The dynamic and transient nature of PPIs makes it challenging for conventional approaches to provide real-time in vivo information. The development and in vivo application of BioID/TurboID and its sibling PL method APEX/APEX-seq furnish a powerful toolbox for illustrating critical PPIs and protein-RNA interactions with subcellular resolution. Capitalizing on the high catalytic activity and temporal resolution, TurboID and miniTurbo are likely to be widely employed in mouse in vivo interactome studies. Split forms of the PL method will be more appropriate for studies requiring higher spatial specificity, especially for proteomic analysis of organelle contact sites or macromolecular complexes.
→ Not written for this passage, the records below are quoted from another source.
Lemma be_bytes_inj v w : is_u64 v -> is_u64 w -> be_bytes v = be_bytes w -> v = w.
Proof. intros Hv Hw E. rewrite <- (be_fold_bytes v), <- (be_fold_bytes w), E; done. Qed.

Lemma head_items_ok tx : tx_ok tx -> Forall item_ok (head_items tx).
Proof.
  intros O. repeat constructor; cbn [item_ok];
    (apply be_bytes_ok || apply to_bytes_ok || idtac); apply O.
Qed.

Lemma signed_items_ok tx : tx_ok tx -> item_ok (Lst (signed_items tx)).
Proof.
  intros O. apply item_ok_Lst, Forall_app. split; [by apply head_items_ok|].
  repeat constructor; cbn [item_ok]; [apply be_bytes_ok, full_v_range|apply O..].
Qed.

Lemma unsigned_items_ok tx : tx_ok tx -> item_ok (Lst (unsigned_items tx)).
Proof.
  intros O. apply item_ok_Lst, Forall_app. split; [by apply head_items_ok|].
  repeat constructor; cbn [item_ok]; apply be_bytes_ok, O.
Qed.

(** ** The wire format *)

Lemma decode_to to :
  addr_ok to ->
  (if bool_decide (to_bytes to = []) then Ok Address.zero else Address.fromBytes (to_bytes to)) = Ok to.
Proof.
  intros [L H]. unfold to_bytes. destruct to as [bs]. cbn [bytes_] in *.
  destruct (bool_decide (bs = replicate 20 0)) eqn:E.
  - apply bool_decide_eq_true in E as ->. done.
  - rewrite bool_decide_eq_false_2 by (intros ->; done). by apply fromBytes_ok.
Qed.

(** What [fromHex] has read when it comes to the sender. *)
Definition received (tx : Transaction) : Transaction :=
  let v := full_v tx in
  mkTransaction (tx_nonce tx) (tx_gasPrice tx) (tx_gasLimit tx) (tx_to tx) (tx_value tx) (tx_data tx)
    (if v >=? 35 then (v - 35) / 2 else 0) Address.zero
    (mkSignature (sig_r (tx_sig tx)) (sig_s (tx_sig tx)) (u8 v)) [].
In addition to providing interactome profiles using APEX- or BioID-PL techniques, universal protein biotinylation by N-hydroxysuccinimidobiotin (NHS-biotin) (Fig. 1c) has recently been adapted to profile the proteome of retinal ganglion cells and transportomes along the visual pathway in adult rats [71]. Another special proteome, nascent proteome, can be determined in mouse in vivo by expressing a mutant methionyl-tRNA synthetase (MetRS L274G), which allows metabolic labeling of newly-synthesized proteins with the non-canonical amino acid azidonorleucine [72]. We expect additional novel or upgraded enzyme tags to be identified in the near future. Combining these approaches will be particularly beneficial for sensitive detection of highly diverse proteomes during a defined time window in a specific cell type in vivo.